Page 191All the strange, chequered past seems to crowd now upon my mind. To-day I leave you; I go to assume a task more difficult than that which devolved upon General Washington. Unless the great God who assisted him, shall be with and aid me, I must fail. But if the same omniscient mind, and Almighty arm that directed and protected him, shall guide and support me, I shall not fail, I shall succeed. Let us all pray that the God of our fathers may not forsake us now. To him I commend you all---permit me to ask that with equal security and faith, you all will invoke His wisdom and guidance for me. With these few words I must leave you---for how long I know not. Friends, one and all, I must now bid you an affectionate farewell.
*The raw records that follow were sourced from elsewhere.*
(** X16. The exported text can be read back when no cell holds a comma
    or a line feed: splitting it at line feeds and then at commas gives
    the header row followed by the rows [name, raw, adjusted] of the
    table, in table order.  For the empty table the text is the header
    line and a line feed.  [csvContent] is this text behind the
    data-URI prefix. *)
Theorem csv_read_back (normalizedData : list Normalized) :
  csvContent ToString normalizedData
    = "data:text/csv;charset=utf-8," ++ csvText ToString normalizedData /\
  csvText ToString [] = "Student Name,Raw Score,Adjusted Score" ++ newline /\
  (normalizedData <> [] ->
   Forall (plain_row ToString) normalizedData ->
   map (split_on comma) (split_on linefeed (csvText ToString normalizedData))
   = headers :: rows ToString normalizedData).
Proof.
  split; [|split].
  - unfold csvContent, csvText. rewrite !string_app_assoc. reflexivity.
  - reflexivity.
  - intros Hne Hplain. unfold csvText, newline.
    change (String (Ascii.ascii_of_nat 10) EmptyString
            ++ join (String (Ascii.ascii_of_nat 10) "")
                 (map (join ",") (rows ToString normalizedData)))
      with (String linefeed
              (join (String linefeed "")
                 (map (join ",") (rows ToString normalizedData)))).
    rewrite split_on_first by reflexivity.
    rewrite split_on_join.
    + cbn [map]. f_equal.
      unfold rows. rewrite !map_map.
      clear Hne. induction Hplain as [|r l Hr _ IH]; [reflexivity|].
      simpl. f_equal; [|exact IH].
      apply (row_line_split r Hr).
    + unfold rows. rewrite map_map. apply map_not_nil, Hne.
    + unfold rows. rewrite map_map. apply Forall_map.
      eapply Forall_impl; [|exact Hplain].
      intros r Hr. apply (row_line_plain r Hr).
Qed.
Lemma add_exact : forall a b,
  - s <= expo a <= 0 -> - s <= expo b <= 0 ->
  Z.abs (units s a) + Z.abs (units s b) < 10 ^ prec ->
  exists r, add a b = Ok r /\
            - s <= expo r <= 0 /\
            units s r = units s a + units s b.
Proof.
  intros a b Ha Hb Hbound.
  set (e := Z.min (expo a) (expo b)).
  set (r := mkdec (coef a * 10 ^ (expo a - e) + coef b * 10 ^ (expo b - e)) e).
  assert (Hu : units s r = units s a + units s b) by (apply units_add; lia).
  assert (Her : - s <= expo r <= 0) by (simpl; subst e; lia).
  exists r. split; [|split; assumption].
  unfold add. fold e. fold r. apply dec_fix_exact.
  - pose proof (coef_le_units r ltac:(lia)). lia.
  - now apply exponent_in_range.
Qed.

Lemma units_neg : forall b, units s (neg b) = - units s b.
Proof.
  intros b. unfold units, neg. simpl. ring.
Qed.

Lemma sub_exact : forall a b,
  - s <= expo a <= 0 -> - s <= expo b <= 0 ->
  Z.abs (units s a) + Z.abs (units s b) < 10 ^ prec ->
  exists r, sub a b = Ok r /\
            - s <= expo r <= 0 /\
            units s r = units s a - units s b.
Proof.
  intros a b Ha Hb Hbound. unfold sub.
  destruct (add_exact a (neg b)) as (r & Hr & He & Hu).
  - exact Ha.
  - exact Hb.
  - rewrite units_neg, Z.abs_opp. exact Hbound.
  - exists r. rewrite units_neg in Hu. repeat split; try tauto; lia.
Qed.

End Scale.

(** ** The totals of [create_transaction] *)

Section Totals.

Variable s : Z.
Hypothesis s_range : 0 <= s <= 1000026.

Lemma item_total_exact : forall item,
  within_scale s item ->
  Z.abs (units s (d_unit_price item)) * Z.abs (d_quantity item)
    + Z.abs (units s (get_discount item)) < 10 ^ prec ->
  exists t, item_total item = Ok t /\
            - s <= expo t <= 0 /\
            units s t = line_units s item.
Proof.
  intros item [Hup Hdi] Hb. unfold item_total.
  pose proof (Z.abs_nonneg (units s (get_discount item))) as Hd0.
  rewrite (mul_exact s s_range _ _ Hup) by lia. cbn [rbind].
  set (p := mkdec (coef (d_unit_price item) * d_quantity item) (expo (d_unit_price item))).
  assert (Hp : units s p = units s (d_unit_price item) * d_quantity item)
    by apply units_mul.
  destruct (sub_exact s s_range p (get_discount item)) as (t & Ht & He & Hu).
  - exact Hup.
  - exact Hdi.
  - rewrite Hp, Z.abs_mul. exact Hb.
  - exists t. split; [exact Ht|]. split; [exact He|].
    unfold line_units. rewrite Hu, Hp. reflexivity.
Qed.

Lemma mass_nonneg : forall L, 0 <= mass s L.
Proof.
  induction L as [|item L IH]; unfold mass in *; simpl.
  - lia.
  - pose proof (Z.abs_nonneg (units s (d_unit_price item))).
    pose proof (Z.abs_nonneg (d_quantity item)).
    pose proof (Z.abs_nonneg (units s (get_discount item))). nia.
Qed.

Lemma mass_cons : forall item L,
  mass s (item :: L) =
    Z.abs (units s (d_unit_price item)) * Z.abs (d_quantity item)
    + Z.abs (units s (get_discount item)) + mass s L.
Proof.
  intros item L. reflexivity.
Qed.

Lemma line_units_bound : forall item,
  Z.abs (line_units s item) <=
    Z.abs (units s (d_unit_price item)) * Z.abs (d_quantity item)
    + Z.abs (units s (get_discount item)).
Proof.
  intros item. unfold line_units. rewrite <- Z.abs_mul. lia.
Qed.

(** The first loop, from accumulators that leave room for the mass of the
    items, rounds nothing: in units of [10^-s] its results are the sums. *)
Lemma calculate_totals_exact : forall L a d,
  Forall (within_scale s) L ->
  - s <= expo a <= 0 -> - s <= expo d <= 0 ->
  Z.abs (units s a) + mass s L < 10 ^ prec ->
  Z.abs (units s d) + mass s L < 10 ^ prec ->
  exists ta tdisc,
    calculate_totals L a d = Ok (ta, tdisc) /\
    units s ta = units s a + Zsum (map (line_units s) L) /\
    units s tdisc = units s d + Zsum (map (fun it => units s (get_discount it)) L) /\
    - s <= expo ta <= 0 /\ - s <= expo tdisc <= 0.
Proof.
  induction L as [|item L IH]; intros a d Hscale Ha Hd Hba Hbd.
  - exists a, d. simpl. repeat split; lia.
  - apply Forall_cons_iff in Hscale. destruct Hscale as [Hitem Hscale].
    rewrite mass_cons in Hba, Hbd.
    pose proof (mass_nonneg L) as Hm.
    pose proof (line_units_bound item) as Hl.
    pose proof (Z.abs_nonneg (units s a)) as Ha0.
    pose proof (Z.abs_nonneg (units s d)) as Hd0.
    pose proof (Z.abs_nonneg (units s (get_discount item))) as Hg0.
    pose proof (Z.abs_nonneg (units s (d_unit_price item))) as Hu0.
    pose proof (Z.abs_nonneg (d_quantity item)) as Hq0.
    assert (Hw0 : 0 <= Z.abs (units s (d_unit_price item)) * Z.abs (d_quantity item)) by nia.
    destruct (item_total_exact item Hitem ltac:(lia)) as (t & Ht & Het & Hut).
    destruct (add_exact s s_range a t Ha Het ltac:(lia)) as (a' & Ha' & Hea' & Hua').
    destruct (add_exact s s_range d (get_discount item) Hd (proj2 Hitem) ltac:(lia))
      as (d' & Hd' & Hed' & Hud').
    destruct (IH a' d' Hscale Hea' Hed' ltac:(lia) ltac:(lia))
      as (ta & tdisc & Hrun & Hta & Htd & Heta & Hetd).
    exists ta, tdisc. cbn [calculate_totals]. rewrite Ht. cbn [rbind].
    rewrite Ha'. cbn [rbind]. rewrite Hd'. cbn [rbind].
    split; [exact Hrun|]. simpl map. simpl Zsum.
    repeat split; lia.
Qed.

Lemma value_units : forall d,
  - s <= expo d ->
  (value d == inject_Z (units s d) * Qpower (10 # 1) (- s))%Q.
Proof.
  intros d Hd. unfold value, units.
  rewrite inject_Z_mult, Zpower_Qpower by lia.
  change (inject_Z 10) with (10 # 1).
  rewrite <- Qmult_assoc, <- Qpower_plus by discriminate.
  replace (expo d + s + - s) with (expo d) by lia. reflexivity.
Qed.

Lemma exact_total_amount_units : forall L,
  Forall (within_scale s) L ->
  (exact_total_amount L == inject_Z (Zsum (map (line_units s) L)) * Qpower (10 # 1) (- s))%Q.
Proof.
  induction L as [|item L IH]; intros Hscale.
  - unfold exact_total_amount. simpl. ring.
  - apply Forall_cons_iff in Hscale. destruct Hscale as [[Hup Hdi] Hscale].
    unfold exact_total_amount in *. simpl map. simpl Qsum. simpl Zsum.
    rewrite (IH Hscale). unfold exact_line_total, line_units.
    rewrite (value_units (d_unit_price item)), (value_units (get_discount item)) by lia.
    rewrite inject_Z_plus. unfold Z.sub. rewrite inject_Z_plus, inject_Z_opp, inject_Z_mult.
    ring.
Qed.

Lemma exact_total_discount_units : forall L,
  Forall (within_scale s) L ->
  (exact_total_discount L ==
   inject_Z (Zsum (map (fun it => units s (get_discount it)) L)) * Qpower (10 # 1) (- s))%Q.
Proof.
  induction L as [|item L IH]; intros Hscale.
  - unfold exact_total_discount. simpl. ring.
  - apply Forall_cons_iff in Hscale. destruct Hscale as [[Hup Hdi] Hscale].
    unfold exact_total_discount in *. simpl map. simpl Qsum. simpl Zsum.
    rewrite (IH Hscale).
    rewrite (value_units (get_discount item)) by lia.
    rewrite inject_Z_plus. ring.
Qed.
(** * Ghibli Food Database: admin server, security manager, database manager,
  monitoring service, backup and restore tools, embedded in Rocq.

  The development follows the JavaScript sources:
  - [Js]: JavaScript strings as sequences of UTF-16 code units, the
    character classes of regular expressions, [Array.prototype.slice];
  - [Regex], [Regexp]: the backtracking matcher behind
    [RegExp.prototype.test] for the constructs that the patterns of the
    admin server and of the security manager use;
  - [Admin]: [DatabaseAdminServer.isQuerySafe] and the query endpoint;
  - [Security], [Middleware]: [SecurityManager] (validators, sanitizer,
    query filter, token verification, authentication and authorization
    middleware, environment check);
  - [Eff]: a state-and-exception monad for the [async] methods;
  - [Monitoring], [Health]: [MonitoringService] (metrics collection,
    storage, alert evaluation, cooldown, notification, health checks);
  - [Backup]: [DatabaseManager.restoreBackup], the restore endpoint and the
    interactive restore tool;
  - [BackupTool]: the backup tool (dump, compression, listing, cleaning);
  - [Manager]: the pool of [DatabaseManager] and the methods that take a
    client from it.

  The definitions come first, the facts and the main results after them. *)

From Stdlib Require Import ZArith NArith List String Ascii Bool Lia.
From Stdlib Require Import Floats.PrimFloat DecimalString.
From Stdlib Require Import Sorting.Sorted Sorting.Permutation.
Import ListNotations.

(* ===================================================================== *)
(** * JavaScript strings and arrays *)
(* ===================================================================== *)

Module Js.

Local Open Scope N_scope.

(** A JavaScript string is a sequence of 16-bit code units. *)
Definition code_unit := N.
Definition jsstring := list code_unit.

(** The code units of an ASCII literal of the source. *)
Fixpoint units (s : string) : jsstring :=
  match s with
  | EmptyString => []
  | String a s' => N_of_ascii a :: units s'
  end.

(** The line feed of a multi-line literal. *)
Definition LF : string := String (ascii_of_nat 10) EmptyString.

Definition is_lower (c : code_unit) : bool := (97 <=? c) && (c <=? 122).

(** [Canonicalize] of the [i] flag without the [u] flag: a character is
    compared by its upper case, and a code unit of 128 or more is never
    mapped to one below 128.  Every literal character of the patterns
    below is an ASCII letter, so only the ASCII part of the map decides a
    comparison with a pattern character; the other code units are left as
    they are. *)
Definition canonicalize (c : code_unit) : code_unit :=
  if is_lower c then c - 32 else c.

(** A pattern character [p] against an input code unit [c], under [/i]. *)
Definition ci (p c : code_unit) : bool := canonicalize p =? canonicalize c.

(** Line terminators: LF, CR, LS, PS. *)
Definition is_line_terminator (c : code_unit) : bool :=
  (c =? 10) || (c =? 13) || (c =? 8232) || (c =? 8233).

(** The class [\s]: white space and line terminators. *)
Definition is_space (c : code_unit) : bool :=
  (c =? 9) || (c =? 10) || (c =? 11) || (c =? 12) || (c =? 13) ||
  (c =? 32) || (c =? 160) || (c =? 5760) ||
  ((8192 <=? c) && (c <=? 8202)) ||
  (c =? 8232) || (c =? 8233) || (c =? 8239) || (c =? 8287) ||
  (c =? 12288) || (c =? 65279).

(** The class [.] (no [s] flag): anything but a line terminator. *)
Definition dot (c : code_unit) : bool := negb (is_line_terminator c).

(** An [Error] object, as far as the code reads it: its message. *)
Record Error : Type := mkError { message : string }.

(** [arr.slice(-n)]: the last [n] elements, the whole array when it has
    fewer. *)
Definition slice_last {A : Type} (n : nat) (arr : list A) : list A :=
  skipn (List.length arr - n) arr.

End Js.

(* ===================================================================== *)
(** * Regular expressions *)
(* ===================================================================== *)

Module Regex.

Import Js.

(** The constructs of the patterns of [isQuerySafe].  Repetition is only
    ever applied to a character class there ([\s+], [\s*], [.*]). *)
Inductive regex : Type :=
| Eps                              (* the empty pattern *)
| Bol                              (* ^   (no m flag: start of input) *)
| Chr (p : code_unit -> bool)      (* one code unit of a class *)
| Star (p : code_unit -> bool)     (* p*  greedy *)
| Seq (a b : regex)                (* ab *)
| NegLook (a : regex).             (* (?!a) *)

Definition cat (rs : list regex) : regex := fold_right Seq Eps rs.

(** A literal word under the [i] flag. *)
Definition lit_units (w : jsstring) : regex := cat (map (fun p => Chr (ci p)) w).
Definition lit (w : string) : regex := lit_units (units w).

(** [p+] *)
Definition plus (p : code_unit -> bool) : regex := Seq (Chr p) (Star p).

(** The matcher, in continuation-passing style: [run r k n s] matches [r]
    at the front of [s], which starts at index [n] of the input, and hands
    the rest to [k]; backtracking is the [||]. *)
Definition cont := nat -> jsstring -> bool.

Definition accept : cont := fun _ _ => true.

Fixpoint star (p : code_unit -> bool) (k : cont) (n : nat) (s : jsstring) : bool :=
  match s with
  | c :: s' => (p c && star p k (S n) s') || k n s
  | [] => k n []
  end.

Fixpoint run (r : regex) (k : cont) (n : nat) (s : jsstring) : bool :=
  match r with
  | Eps => k n s
  | Bol => Nat.eqb n 0 && k n s
  | Chr p => match s with
             | c :: s' => p c && k (S n) s'
             | [] => false
             end
  | Star p => star p k n s
  | Seq a b => run a (run b k) n s
  | NegLook a => negb (run a accept n s) && k n s
  end.

(** A pattern without the [g] or [y] flag is tried at every index, from
    the left. *)
Fixpoint search (r : regex) (n : nat) (s : jsstring) : bool :=
  run r accept n s ||
  match s with
  | [] => false
  | _ :: s' => search r (S n) s'
  end.

(** [pattern.test(str)] *)
Definition test (r : regex) (str : jsstring) : bool := search r 0 str.

End Regex.

(* ===================================================================== *)
(** * The admin server's query filter *)
(* ===================================================================== *)

Module Admin.

Import Js Regex.

Definition dangerousPatterns : list regex :=
  [ cat [lit "drop"; plus is_space; lit "table"];
    cat [lit "drop"; plus is_space; lit "database"];
    lit "truncate";
    cat [lit "alter"; plus is_space; lit "table"; Star dot; lit "drop"];
    cat [lit "delete"; plus is_space; lit "from"; plus is_space;
         NegLook (cat [Star dot; lit "where"])];
    cat [lit "update"; plus is_space; Star dot; lit "set"; plus is_space;
         NegLook (cat [Star dot; lit "where"])] ].

Definition allowedPatterns : list regex :=
  [ cat [Bol; Star is_space; lit "select"];
    cat [Bol; Star is_space; lit "insert"];
    cat [Bol; Star is_space; lit "update"; Star dot; lit "where"];
    cat [Bol; Star is_space; lit "with"];
    cat [Bol; Star is_space; lit "explain"] ].

Definition isQuerySafe (query : jsstring) : bool :=
  if existsb (fun pattern => test pattern query) dangerousPatterns
  then false
  else existsb (fun pattern => test pattern query) allowedPatterns.

(** ** POST /api/database/query *)

Inductive body (R : Type) : Type :=
| ErrorBody (error : string)          (* { error: ... } *)
| JsonBody (result : R).              (* res.json(result) *)
Arguments ErrorBody {R} error.
Arguments JsonBody {R} result.

Record response (R : Type) : Type :=
  mkResponse { status : Z; payload : body R; logged : list (string * Error) }.
Arguments mkResponse {R} status payload logged.
Arguments status {R} r.
Arguments payload {R} r.
Arguments logged {R} r.

Section QueryEndpoint.

(** [this.dbManager.executeQuery(query, params)] resolves with a result or
    rejects with an error of the database driver. *)
Variables (Params Result : Type).
Variable executeQuery : jsstring -> Params -> Error + Result.

Definition post_query (query : jsstring) (params : Params) : response Result :=
  if negb (isQuerySafe query)
  then mkResponse 400 (ErrorBody "Unsafe query detected") []
  else match executeQuery query params with
       | inr result => mkResponse 200 (JsonBody result) []
       | inl error =>
           mkResponse 500 (ErrorBody (message error))
                      [("Error executing query:"%string, error)]
       end.

End QueryEndpoint.
Arguments post_query {Params Result} executeQuery query params.

End Admin.


(* ===================================================================== *)
(** * The words of the query-filter claims *)
(* ===================================================================== *)

(** What the prose about the filter says of a query, as decidable
    predicates on the query text; they are compared with the patterns of
    [Admin] in [AdminFacts]. *)
Module QueryWords.

Import Js.

(** [s] starts with the word [w], letters compared without case. *)
Fixpoint prefix_ci (w s : jsstring) : bool :=
  match w, s with
  | [], _ => true
  | p :: w', c :: s' => ci p c && prefix_ci w' s'
  | _ :: _, [] => false
  end.

(** [s] contains the word [w] somewhere, letters compared without case. *)
Fixpoint contains_ci (w s : jsstring) : bool :=
  prefix_ci w s ||
  match s with
  | [] => false
  | _ :: s' => contains_ci w s'
  end.

(** [s] without its leading white space. *)
Fixpoint drop_ws (s : jsstring) : jsstring :=
  match s with
  | c :: s' => if is_space c then drop_ws s' else s
  | [] => []
  end.

(** The query begins, after optional leading white space, with [w]. *)
Definition begins_ci (w : string) (q : jsstring) : bool :=
  prefix_ci (units w) (drop_ws q).


(** [s] is the word [w], in some letter case. *)
Definition same_word (w : string) (s : jsstring) : bool :=
  Nat.eqb (List.length s) (List.length (units w)) && prefix_ci (units w) s.

(** [s] is white space, one character or more. *)
Definition blank (s : jsstring) : bool :=
  negb (Nat.eqb (List.length s) 0) && forallb is_space s.

(** [s] holds no line end. *)
Definition one_line (s : jsstring) : bool := forallb dot s.



(** ** Sample queries *)

(** A statement of one [WITH ... UPDATE ... SET ...] over three lines: it
    updates every row of [users]. *)
Definition update_all_rows : jsstring :=
  units ("WITH x AS (SELECT 1)" ++ LF ++ "UPDATE users" ++ LF ++ "SET role = 'admin'").

(** An [UPDATE] of every row, on one line, followed by a second statement
    that has a [WHERE]. *)
Definition update_then_select : jsstring :=
  units "update users set role = 'admin'; select 1 where true".

End QueryWords.


(* ===================================================================== *)
(** * Regular expressions, second part: the constructs of security.js *)
(* ===================================================================== *)

(** The patterns of [SecurityManager] use, beside the constructs of
    [Regex], the end anchor, alternation, the positive lookahead and the
    counted repetition of a class.  The matcher is that of [Regex] with
    these cases added; [embed] carries a pattern of [Regex] over. *)
Module Regexp.

Import Js.

Inductive re : Type :=
| Eps                                        (* the empty pattern *)
| Bol                                        (* ^   (no m flag) *)
| Eol                                        (* $   (no m flag) *)
| Chr (p : code_unit -> bool)                (* one code unit of a class *)
| AtLeast (m : nat) (p : code_unit -> bool)  (* p{m,} greedy: p* is p{0,}, p+ is p{1,} *)
| Seq (a b : re)                             (* ab *)
| Alt (a b : re)                             (* a|b *)
| Look (a : re)                              (* (?=a) *)
| NegLook (a : re).                          (* (?!a) *)

Definition cat (rs : list re) : re := fold_right Seq Eps rs.

(** [(a|b|...)], the alternatives tried from the left. *)
Fixpoint alt (rs : list re) : re :=
  match rs with
  | [] => NegLook Eps                        (* no alternative: no match *)
  | [r] => r
  | r :: rs' => Alt r (alt rs')
  end.

(** A literal word under the [i] flag. *)
Definition word (w : string) : re := cat (map (fun p => Chr (ci p)) (units w)).
Lemma POST_allowed rt env r db :
  (Method r =? "POST")%string = true ->
  status (resp (serve rt env r db)) <> 405.
Proof.
  intros Em. destruct rt; cbn [serve].
  - unfold Register. rewrite Em. cbn [negb].
    destruct (Body r) as [req|]; [|cbn; discriminate].
    destruct (bank_id req =? EmptyString)%string; [cbn; discriminate|].
    unfold insert_user. destruct (direct_fails env); [cbn; discriminate|].
    destruct (existsb _ (tbl_user db)); cbn; discriminate.
  - unfold AddCredit. rewrite Em. cbn [negb].
    destruct (Decode_price r) as [req|]; [|cbn; discriminate].
    destruct (price req <=? 0); [cbn; discriminate|].
    pose proof (written_status env db (bank_id req)) as Hw.
    destruct (filterBankID env db (bank_id req)) as [userID w].
    destruct (userID <=? 0); [exact Hw|].
    destruct (txScorp _ env db) as [[[a|e] db'] tr]; cbn; discriminate.
  - unfold Check. rewrite Em. cbn [negb].
    destruct (Decode_price r) as [req|]; [|cbn; discriminate].
    destruct (price req <=? 0); [cbn; discriminate|].
    pose proof (written_status env db (bank_id req)) as Hw.
    destruct (filterBankID env db (bank_id req)) as [userID w].
    destruct (userID <=? 0); [exact Hw|].
    destruct (txScorp _ env db) as [[[a|e] db'] tr]; [cbn; discriminate|].
    destruct (is_CreditIsInsufficient e); cbn; discriminate.
  - unfold Reserve. rewrite Em. cbn [negb].
    destruct (Decode_price r) as [req|]; [|cbn; discriminate].
    destruct (price req =? 0); [cbn; discriminate|].
    pose proof (written_status env db (bank_id req)) as Hw.
    destruct (filterBankID env db (bank_id req)) as [userID w].
    destruct (userID <=? 0); [exact Hw|].
    cbv zeta.
    destruct (txScorp _ env db) as [[[a|e] db'] tr]; [cbn; discriminate|].
    destruct (is_CreditIsInsufficient e); cbn; discriminate.
  - unfold Commit. rewrite Em. cbn [negb].
    destruct (Decode_ids r) as [req|]; [|cbn; discriminate].
    destruct (List.length (reserve_ids req) =? 0)%nat; [cbn; discriminate|].
    destruct (txScorp _ env db) as [[err db'] tr].
    apply terminal_reply_status.
  - unfold Cancel. rewrite Em. cbn [negb].
    destruct (Decode_ids r) as [req|]; [|cbn; discriminate].
    destruct (List.length (reserve_ids req) =? 0)%nat; [cbn; discriminate|].
    destruct (txScorp _ env db) as [[err db'] tr].
    apply terminal_reply_status.
Qed.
 AD, DLC-RTL. Written down in pencil after the event, as the train was leaving Springfield, the manuscript begins in Lincoln's handwriting and concludes in Nicolay's. Both Lincoln's and Nicolay's portions are, though cramped and irregular, very legibly and deliberately written. Henry Villard's story that he at one time had the pencilled manuscript and lost it, may or may not be true. His statement that John Hay took notes and that a stenographer was present, may also be true, but these documents have not been found. The other versions given below may stem from these sources. For Villard's account see Lincoln on the Eve of '61, A Journalist's Story, edited by Harold G. and Oswald Garrison Villard (1941) and Memoirs of Henry Villard (1904).
 Lincoln's handwriting ends and Nicolay's begins.
 The remainder of this sentence is in Lincoln's handwriting.
 This version is from a broadside distributed in April, 1865, by The American News Company of New York (PHi; IHi). It is in all but a few marks of punctuation identical with that which appeared in Harper's Weekly and various eastern newspapers on February 12, 1861.
 Illinois State Journal, February 12, 1861. Some authorities, beginning with Herndon, regard this text as the most accurate one. If this version was taken down as Lincoln spoke, this may be so. Unfortunately, however, no verification of this possibility, earlier than Villard's, exists, and his account contains too many discrepancies to be accepted verbatim.